Шрифт:
Интервал:
Закладка:
Итак, я чертовски талантлива и востребована, но хозяйка фирмы держит меня в чёрном теле. Во-первых, чтобы не зазналась. Во-вторых, если прибудет в моём кошельке – ровно настолько убудет в её. Это закон сообщающихся сосудов.
Из моей сумки давно пахнет не духами, а рыбой. Запах по телефону тоже не передаётся. Ещё я варю суп из куриных крылышек: бульон мне, косточки кошке. Крылышки – самая чистая часть курицы. Антибиотики и стимуляторы скапливаются в активных мышцах, в окорочках – пускай их лопают плебеи. Ещё люблю овощи.
Каждый на пенсии, чтобы выжить, барахтается как может. Моя подруга Тамара заключила договор с парфюмерным магазином. Раз в неделю доставляет туда мыло ручной работы «снежок». «100 %-ное натуральное, с использованием масел дикорастущих альпийских трав, придаёт коже изумительную бархатистость и эластичность».
Тамара покупает самое дешёвое мыло за 14 рублей. Распускает на водяной бане, капает духи – и лепит белые, сиреневые, розовые колобки. В магазине их раскладывают в красивые коробочки и выставляют по триста рублей. Берут на ура.

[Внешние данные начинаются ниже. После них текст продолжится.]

(* ===== verification/Ticket.v ===== *)
(** * Support tickets

    src/internal/ticket: store.go, validation.go, attempt.go and the in-memory
    store of memory.go, memory_revision.go, memory_execution.go,
    memory_attention.go, memory_closing.go and memory_review.go. A ticket is a
    support thread; every correction of the request is a new revision of it,
    and a revision is inspected, approved, executed and answered at most once.

    Every operation of the store runs under its lock, so it is one transition.
    [cancelled] is [ctx.Err() != nil]. The values here are immutable, so the
    source's [cloneTicket] and [cloneRevision] are the identity, and
    [time.Time.UTC] keeps the instant. An operation of the source returns a
    ticket, whether it changed anything, and an error: [answer] keeps the three
    together, since some errors come with a ticket. Assigning into the map of
    revisions of a key that has none is a panic ([Panicked]). *)

From Stdlib Require Import ZArith Lia Ascii String.
From stdpp Require Import base list strings gmap.
From S2P Require Import Prelude GoStrings Json Domain Payload.

Local Open Scope string_scope.

(** ** Data (store.go, attempt.go) *)

Abbreviation TicketKey := string (only parsing).
Abbreviation Phase := string (only parsing).

Inductive TicketError :=
| TErrContext
| TErrInvalid (why : string)
| TErrNotFound
| TErrMoved (current : option Z)
| TErrNotRequester
| TErrNotAddressSource
| TErrEventTaken
| TErrExecutionActive
| TErrAttemptConflict
| TErrSnapshotMoved
| TErrTooManyOpen
| TErrPhase (p : Phase)
| TErrTerminal (p : option Phase)
| TErrClosed.

Definition MaxOpenPerScope : Z := 200.

Definition TPhaseCollecting : Phase := "collecting".
Definition TPhaseAwaitingApproval : Phase := "awaiting_approval".
Definition TPhaseExecuting : Phase := "executing".
Definition TPhaseNeedsAttention : Phase := "needs_attention".
Definition TPhaseCompleted : Phase := "completed".
Definition TPhaseRejected : Phase := "rejected".
Definition TPhaseCancelled : Phase := "cancelled".

Definition phase_terminal (p : Phase) : bool :=
  String.eqb p TPhaseCompleted || String.eqb p TPhaseRejected || String.eqb p TPhaseCancelled.

Record ContentRef := MkContentRef { CR_Ref : string; CR_Digest : string }.

Record Origin := MkOrigin {
  O_Connection : string;
  O_Conversation : string;
  O_Root : string
}.

Record Approval := MkApproval {
  Ap_RunID : RunID;
  Ap_AtSeq : Z;
  Ap_Snapshot : ContentRef
}.

Record SupersededApproval := MkSupersededApproval {
  SA_Ref : TicketRef;
  SA_Approval : Approval
}.

Record Execution := MkExecution {
  Ex_Ref : TicketRef;
  Ex_RunID : RunID;
  Ex_ApprovalAtSeq : Z;
  Ex_Snapshot : ContentRef
}.

Record TicketOutcome := MkTicketOutcome { TO_Phase : Phase; TO_Result : ContentRef }.

Record Revision := MkRevision {
  Rv_Ref : TicketRef;
  Rv_Phase : Phase;
  Rv_Draft : ContentRef;
  Rv_Snapshot : ContentRef;
  Rv_Approval : option Approval;
  Rv_Recipients : list UserID;
  Rv_Outcome : option TicketOutcome;
  Rv_CreatedAt : Time;
  Rv_UpdatedAt : Time
}.

Record ReviewRoom := MkReviewRoom { RR_Conversation : string; RR_Root : string }.

Record Ticket := MkTicket {
  Tk_Key : TicketKey;
  Tk_Origin : Origin;
  Tk_Review : ReviewRoom;
  Tk_Closed : option Time;
  Tk_ClosedBy : UserID;
  Tk_Scope : Scope;
  Tk_Agent : AgentID;
  Tk_RunAs : UserID;
  Tk_RequestedBy : UserID;
  Tk_AddressedBy : string;
  Tk_Current : Revision;
  Tk_Active : option Execution;
  Tk_CreatedAt : Time;
  Tk_UpdatedAt : Time
}.

#[export] Instance ContentRef_eq_dec : EqDecision ContentRef.
Proof. solve_decision. Defined.
#[export] Instance Origin_eq_dec : EqDecision Origin.
Proof. solve_decision. Defined.
#[export] Instance Approval_eq_dec : EqDecision Approval.
Proof. solve_decision. Defined.
#[export] Instance Execution_eq_dec : EqDecision Execution.
Proof. solve_decision. Defined.
#[export] Instance TicketOutcome_eq_dec : EqDecision TicketOutcome.
Proof. solve_decision. Defined.
#[export] Instance Revision_eq_dec : EqDecision Revision.
Proof. solve_decision. Defined.
#[export] Instance ReviewRoom_eq_dec : EqDecision ReviewRoom.
Proof. solve_decision. Defined.
#[export] Instance Ticket_eq_dec : EqDecision Ticket.
Proof. solve_decision. Defined.
#[export] Instance TicketError_eq_dec : EqDecision TicketError.
Proof. solve_decision. Defined.

#[export] Instance TicketRef_countable : Countable TicketRef.
Proof.
  refine (inj_countable' (fun r => (TR_Key r, TR_Revision r)) (fun p => MkTicketRef p.1 p.2) _).
  by intros [].
Defined.

#[export] Instance Revision_eta : Eta Revision := fun r =>
  MkRevision (Rv_Ref r) (Rv_Phase r) (Rv_Draft r) (Rv_Snapshot r) (Rv_Approval r)
    (Rv_Recipients r) (Rv_Outcome r) (Rv_CreatedAt r) (Rv_UpdatedAt r).

#[export] Instance Ticket_eta : Eta Ticket := fun t =>
  MkTicket (Tk_Key t) (Tk_Origin t) (Tk_Review t) (Tk_Closed t) (Tk_ClosedBy t) (Tk_Scope t)
    (Tk_Agent t) (Tk_RunAs t) (Tk_RequestedBy t) (Tk_AddressedBy t) (Tk_Current t)
    (Tk_Active t) (Tk_CreatedAt t) (Tk_UpdatedAt t).

Definition zeroContentRef : ContentRef := MkContentRef "" "".
Definition zeroRevision : Revision :=
  MkRevision zeroTicketRef "" zeroContentRef zeroContentRef None [] None 0 0.
Definition zeroTicket : Ticket :=
  MkTicket "" (MkOrigin "" "" "") (MkReviewRoom "" "") None "" zeroScope "" "" "" "" zeroRevision
    None 0 0.

(** [strings.TrimSpace(s) == ""]. *)
Definition blank (s : string) : bool := String.eqb (trim_space s) "".

(** One part of a key or an origin: present and bounded. *)
Definition bounded_part (part : string) : bool :=
  negb (blank part || (512 <? String.length part)%nat).

Definition Origin_Valid (o : Origin) : bool :=
  forallb bounded_part [O_Connection o; O_Conversation o; O_Root o].

Definition ContentRef_Valid (r : ContentRef) : bool :=
  negb (blank (CR_Ref r)) && negb (blank (CR_Digest r)).

Definition Execution_Valid (e : Execution) : bool :=
  TicketRef_Valid (Ex_Ref e) && negb (String.eqb (Ex_RunID e) "") &&
  (0 <? Ex_ApprovalAtSeq e)%Z && ContentRef_Valid (Ex_Snapshot e).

– Ты обкрадываешь таких же бедняков, – говорю я.
– А ты флиртуешь с чужими мужьями, – парирует Тамара.
– Снова куриный бульон? – принюхивается Тамара с порога. – Вот раньше варили курицу настоящую, деревенскую – дух по всему подъезду плыл обалденный. Суп получался прозрачный, шафранный, в золотых кружочках. – Она открывает крышку: – Фу! Ей Богу, вот будто кто-то пукнул в кастрюльку. Несильно, но вонюче. Чем они там кормят бройлеров на птицефабриках?!
– Спасибо, дорогая, ты всегда поднимаешь аппетит.
Мы пьём чай с Тамариным пирогом (пирог, как ни странно, настоящий) и смотрим телевизор. Там идут уроки самообороны для женщин. Тренер объясняет: «Если вы не знаете, как избавиться от приставаний окружающих мужчин, если вам надоели их назойливые ухаживания и объятия…»
Тамара удивляется:
– Господи, объятия, ухаживания… Подсказал бы ещё, где водятся такие назойливые мужчины.
В дверь звонят. Вихрем врывается моя подруга Поэтесса, вольный художник. Под мышкой толстая распечатка.
– Девчонки, оцените начало, – просит Поэтесса. Стихи нынче не котируются, и она переквалифицировалась в романистки. Написала сельский эротический роман под названием «Огурцы зреют по ночам». Почему её понесло в эротику? Просто, по неосторожности, в первое время я щедро делилась с ней секретами новой профессии…
Открываю первую страницу и тут же давлюсь чаем, захожусь в кашле.
«…Они кончили одновременно. Скотник Степан перекатился в душистом сене и сыто, утробно зарычал».
– Тьфу! – плюётся Тамара и уходит в комнату, чтобы не слышать эту пакость.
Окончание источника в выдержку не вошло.